* [PROBLEM TO SOLVE]
Every line between the top of the data below and the line with "([sync_buf], [update_buf], [sync_fs]), the", both ends included, must be retyped exactly.

Collected data entries:

(* ===== verification/FatTable.v ===== *)
(** * FAT32: the sector buffer, the allocation table and cluster chains

    The mounted volume of src/libs/fat32/fat.c: the one-sector write-back buffer
    ([sync_buf], [update_buf], [sync_fs]), the entries of the allocation table, the
    chains of clusters, and the walk over the entries of a directory.

    The disk is the set of sectors the device serves: reading or writing another one
    fails.  A function that returns an error code returns a [res]. *)
From S2P Require Import Prelude.
From S2P Require Import CString.
From S2P Require Import FatNames.
Local Open Scope Z_scope.

(** ** Error codes and flags (common/fat_types.h) *)
Definition FAT_ERR_NOFAT : Z := -1.
Definition FAT_ERR_IO : Z := -3.
Definition FAT_ERR_PARAM : Z := -4.
Definition FAT_ERR_PATH : Z := -5.
Definition FAT_ERR_EOF : Z := -6.
Definition FAT_ERR_DENIED : Z := -7.
Definition FAT_ERR_FULL : Z := -8.

Definition FAT_BUF_DIRTY : Z := 0x01.
Definition FAT_INFO_DIRTY : Z := 0x02.
Definition CLUST_FREE : Z := 0x01.
Definition CLUST_USED : Z := 0x02.
Definition CLUST_LAST : Z := 0x04.
Definition CLUST_BAD : Z := 0x08.

Inductive res (A : Type) := Ok (a : A) | Err (e : Z).
Arguments Ok {A} a.
Arguments Err {A} e.

(** ** The volume *)
Record Fat := {
  clust_msk : Z; clust_cnt : Z; info_sect : Z; fat_sect0 : Z; fat_sect1 : Z; data_sect : Z;
  root_clust : Z; last_used : Z; free_cnt : Z; sect : Z; buf : list Z; flags : Z; clust_shift : Z
}.
Record volume := { fat : Fat; disk : gmap Z (list Z) }.

Definition set_sect v f : Fat := {| f with sect := v |}.
Definition set_buf v f : Fat := {| f with buf := v |}.
Definition set_flags v f : Fat := {| f with flags := v |}.
Definition set_last_used v f : Fat := {| f with last_used := v |}.
Definition set_free_cnt v f : Fat := {| f with free_cnt := v |}.
Definition set_fat (g : Fat → Fat) (v : volume) : volume := {| v with fat := g (fat v) |}.
Definition set_disk (d : gmap Z (list Z)) (v : volume) : volume := {| v with disk := d |}.

Abbreviation V := (M volume).
Abbreviation F A := (V (res A)).
(** [err = f(...); if (err) return err;] *)
Declare Scope fat_scope.
Notation "x ←? m ; k" :=
  (mbind (λ r, match r with Ok x => k | Err e => mret (Err e) end) m)
  (at level 20, m at level 100, k at level 200, only parsing) : fat_scope.
Notation "m ;? k" :=
  (mbind (λ r, match r with Ok tt => k | Err e => mret (Err e) end) m)
  (at level 100, k at level 200, only parsing, right associativity) : fat_scope.
Local Open Scope fat_scope.

Definition get_fat_struct : V Fat := gets fat.
Definition change_fat (g : Fat → Fat) : V unit := modify (set_fat g).
(** [fat->flags |= f;] and [fat->flags &= ~f;] *)
Definition raise_flag (f : Z) : V unit := change_fat (λ v, set_flags (Z.lor (flags v) f) v).
Definition clear_flag (f : Z) : V unit := change_fat (λ v, set_flags (Z.land (flags v) (Z.lnot f)) v).
Definition has_flag (fl f : Z) : bool := negb (Z.land fl f =? 0).

(** [ops.read] and [ops.write]: whether the sector could be transferred. *)
Definition ops_read (s : Z) : V (option (list Z)) := gets (λ v, disk v !! s).
Definition ops_write (data : list Z) (s : Z) : V bool :=
  d ← gets disk;
  if decide (is_Some (d !! s)) then modify (set_disk (<[s := data]> d));; mret true
  else mret false.

(** ** The sector buffer *)
Definition sync_buf : F unit :=
  f ← get_fat_struct;
  if has_flag (flags f) FAT_BUF_DIRTY then
    ok ← ops_write (buf f) (sect f);
    if ok : bool then clear_flag FAT_BUF_DIRTY;; mret (Ok tt) else mret (Err FAT_ERR_IO)
  else mret (Ok tt).

Definition update_buf (s : Z) : F unit :=
  f ← get_fat_struct;
  if sect f =? s then mret (Ok tt) else
  sync_buf ;?
  data ← ops_read s;
  match data with
  | None => mret (Err FAT_ERR_IO)
  | Some b => change_fat (λ f, set_sect s (set_buf b f));; mret (Ok tt)
  end.

(** Offsets of [next_free] and [free_cnt] in the FsInfo sector. *)
Definition FSINFO_FREE_CNT : nat := 488.
Definition FSINFO_NEXT_FREE : nat := 492.
Definition sync_fs : F unit :=
  sync_buf ;?
  f ← get_fat_struct;
  if has_flag (flags f) FAT_INFO_DIRTY then
    update_buf (info_sect f) ;?
    raise_flag FAT_BUF_DIRTY;;
    change_fat (λ f, set_buf (set_le 4 FSINFO_FREE_CNT (free_cnt f)
                               (set_le 4 FSINFO_NEXT_FREE (last_used f) (buf f))) f);;
    sync_buf ;?
    clear_flag FAT_INFO_DIRTY;;
    mret (Ok tt)
  else mret (Ok tt).

(** ** Clusters and sectors *)
Definition sect_to_clust (f : Fat) (s : Z) : Z :=
  u32 (Z.shiftr (u32 (s - data_sect f)) (clust_shift f) + 2).
Definition clust_to_sect (f : Fat) (clust : Z) : Z :=
  u32 (u32 (Z.shiftl (u32 (clust - 2)) (clust_shift f)) + data_sect f).

(** ** The allocation table *)
Definition entry_value (b : list Z) (clust : Z) : Z := get_le 4 (4 * Z.to_nat (clust mod 128)) b.
Definition classify (f : Fat) (val : Z) : option Z :=
  if val =? 0 then Some CLUST_FREE
  else if val =? 0x0ffffff7 then Some CLUST_BAD
  else if 0x0ffffff8 <=? val then Some (Z.lor CLUST_USED CLUST_LAST)
  else if (2 <=? val) && (val <? clust_cnt f) then Some CLUST_USED
  else None.

(** The value and the kind of an entry. *)
Definition get_fat (clust : Z) : F (Z * Z) :=
  f ← get_fat_struct;
  update_buf (u32 (fat_sect0 f + clust / 128)) ;?
  f ← get_fat_struct;
  let val := Z.land (entry_value (buf f) clust) 0x0fffffff in
  mret (match classify f val with Some fl => Ok (val, fl) | None => Err FAT_ERR_BROKEN end).

Definition put_fat2 (fat_sect clust val : Z) : F unit :=
  update_buf (u32 (fat_sect + clust / 128)) ;?
  change_fat (λ f, set_buf (set_le 4 (4 * Z.to_nat (clust mod 128))
    (Z.lor (Z.land (entry_value (buf f) clust) 0xf0000000) (Z.land val 0x0fffffff)) (buf f)) f);;
  raise_flag FAT_BUF_DIRTY;;
  mret (Ok tt).

Definition put_fat (clust val : Z) : F unit :=
  f ← get_fat_struct;
  (if negb (fat_sect1 f =? 0) then put_fat2 (fat_sect1 f) clust val else mret (Ok tt)) ;?
  put_fat2 (fat_sect0 f) clust val.

(** ** Cluster chains *)
Fixpoint remove_links (fuel : nat) (clust : Z) : F unit :=
  match fuel with
  | O => out_of_fuel
  | S fuel' =>
      p ←? get_fat clust;
      if has_flag p.2 (Z.lor CLUST_BAD CLUST_FREE) then mret (Err FAT_ERR_BROKEN) else
      put_fat clust 0 ;?
      change_fat (λ f, set_free_cnt (u32 (free_cnt f + 1)) f);;
      if has_flag p.2 CLUST_LAST then mret (Ok tt) else remove_links fuel' p.1
  end.
(** A chain has at most as many clusters as the volume. *)
Definition chain_fuel (f : Fat) : nat := S (Z.to_nat (clust_cnt f)).
Definition remove_chain (clust : Z) : F unit :=
  raise_flag FAT_INFO_DIRTY;;
  f ← get_fat_struct;
  remove_links (chain_fuel f) clust ;?
  sync_fs.

(** [++clust >= fat->clust_cnt ? 2 : clust] *)
Definition next_clust (f : Fat) (clust : Z) : Z :=
  let c := u32 (clust + 1) in if clust_cnt f <=? c then 2 else c.
(** The scan for a free cluster; [last_flags] is the variable [flags], unset at first,
    which the code returns in place of the error. *)
Fixpoint scan_free (fuel : nat) (clust : Z) (last_flags : option Z) : F Z :=
  match fuel with
  | O => out_of_fuel
  | S fuel' =>
      f ← get_fat_struct;
      let clust := next_clust f clust in
      if clust =? last_used f then mret (Err FAT_ERR_FULL) else
      r ← get_fat clust;
      match r with
      | Err _ => match last_flags with Some fl => mret (Err fl) | None => undefined end
      | Ok (_, fl) => if has_flag fl CLUST_FREE then mret (Ok clust)
                      else scan_free fuel' clust (Some fl)
      end
  end.
Definition EOC : Z := 0x0fffffff.
(** A free cluster becomes the end of the chain that ends in [clust] (0: of a new one). *)
Definition stretch_chain (clust : Z) : F Z :=
  raise_flag FAT_INFO_DIRTY;;
  f ← get_fat_struct;
  let scan fl := scan_free (chain_fuel f) (last_used f) fl in
  c ←? (if clust =? 0 then scan None else
        let c := next_clust f clust in
        p ←? get_fat c;
        if has_flag p.2 CLUST_FREE then mret (Ok c) else scan (Some p.2));
  put_fat c EOC ;?
  (if clust =? 0 then mret (Ok tt) else put_fat clust c) ;?
  change_fat (λ f, set_free_cnt (u32 (free_cnt f - 1)) (set_last_used c f));;
  sync_fs ;?
  mret (Ok c).
Definition create_chain : F Z := stretch_chain 0.

Fixpoint clear_sectors (n : nat) (s : Z) : F unit :=
  match n with
  | O => mret (Ok tt)
  | S n' =>
      raise_flag FAT_BUF_DIRTY;;
      change_fat (set_sect s);;
      sync_buf ;?
      clear_sectors n' (u32 (s + 1))
  end.
Definition clust_clear (clust : Z) : F unit :=
  sync_buf ;?
  f ← get_fat_struct;
  change_fat (set_buf (replicate 512 0));;
  clear_sectors (Z.to_nat (Z.shiftl 1 (clust_shift f))) (clust_to_sect f clust).

(** ** Walking a directory *)
Record Dir := { sclust : Z; dclust : Z; dsect : Z; didx : Z }.
Definition SFN_SIZE : Z := 32.

Definition dir_at_clust (f : Fat) (dir : Dir) (clust : Z) : Dir :=
  {| dir with dclust := clust; dsect := clust_to_sect f clust; didx := 0 |}.
Definition dir_enter (f : Fat) (dir : Dir) (clust : Z) : Dir :=
  let clust := if clust =? 0 then root_clust f else clust in
  dir_at_clust f {| dir with sclust := clust |} clust.

(** The directory is left at its new position also when the end is reported. *)
Definition dir_next (dir : Dir) : V (Dir * res unit) :=
  let idx := didx dir + SFN_SIZE in
  if idx <? 512 then mret ({| dir with didx := idx |}, Ok tt) else
  let dir := {| dir with didx := 0; dsect := u32 (dsect dir + 1) |} in
  f ← get_fat_struct;
  if negb (Z.land (dsect dir) (clust_msk f) =? 0) then mret (dir, Ok tt) else
  r ← get_fat (dclust dir);
  match r with
  | Err e => mret (dir, Err e)
  | Ok (next, fl) =>
      if has_flag fl (Z.lor CLUST_BAD CLUST_FREE) then mret (dir, Err FAT_ERR_BROKEN)
      else if has_flag fl CLUST_LAST then mret (dir, Err FAT_ERR_EOF)
      else f ← get_fat_struct; mret (dir_at_clust f dir next, Ok tt)
  end.
Fixpoint dir_advance (cnt : nat) (dir : Dir) : V (Dir * res unit) :=
  match cnt with
  | O => mret (dir, Ok tt)
  | S cnt' =>
      r ← dir_next dir;
      match r.2 with Err e => mret r | Ok _ => dir_advance cnt' r.1 end
  end.
Definition dir_next_stretch (dir : Dir) : V (Dir * res unit) :=
  r ← dir_next dir;
  match r.2 with
  | Err e =>
      if e =? FAT_ERR_EOF then
        r' ← stretch_chain (dclust r.1);
        match r' with
        | Err e => mret (r.1, Err e)
        | Ok next =>
            f ← get_fat_struct;
            let dir := dir_at_clust f r.1 next in
            cleared ← clust_clear (dclust dir);
            mret (dir, cleared)
        end
      else mret r
  | Ok _ => mret r
  end.

(** ** Directory entries *)
Definition FAT_ATTR_DIR : Z := 0x10.
(** The 32 bytes [dir_ptr] points to. *)
Definition dir_entry (f : Fat) (dir : Dir) : list Z := take 32 (drop (Z.to_nat (didx dir)) (buf f)).
Definition sfn_is_last (sfn : list Z) : bool := get_le 1 0 sfn =? SFN_LAST.
Definition sfn_is_free (sfn : list Z) : bool :=
  (get_le 1 0 sfn =? SFN_LAST) || (get_le 1 0 sfn =? SFN_FREE).
Definition sfn_is_lfn (sfn : list Z) : bool := get_le 1 11 sfn =? FAT_ATTR_LFN.
Definition sfn_cluster (sfn : list Z) : Z := Z.lor (Z.shiftl (get_le 2 20 sfn) 16) (get_le 2 26 sfn).
Definition dir_at_root (f : Fat) (dir : Dir) : bool :=
  (dclust dir =? root_clust f) && (dsect dir =? clust_to_sect f (root_clust f)) && (didx dir =? 0).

* [OUTPUT OF THE TASK]
(* ===== verification/FatTable.v ===== *)
(** * FAT32: the sector buffer, the allocation table and cluster chains

    The mounted volume of src/libs/fat32/fat.c: the one-sector write-back buffer
    ([sync_buf], [update_buf], [sync_fs]), the entries of the allocation table, the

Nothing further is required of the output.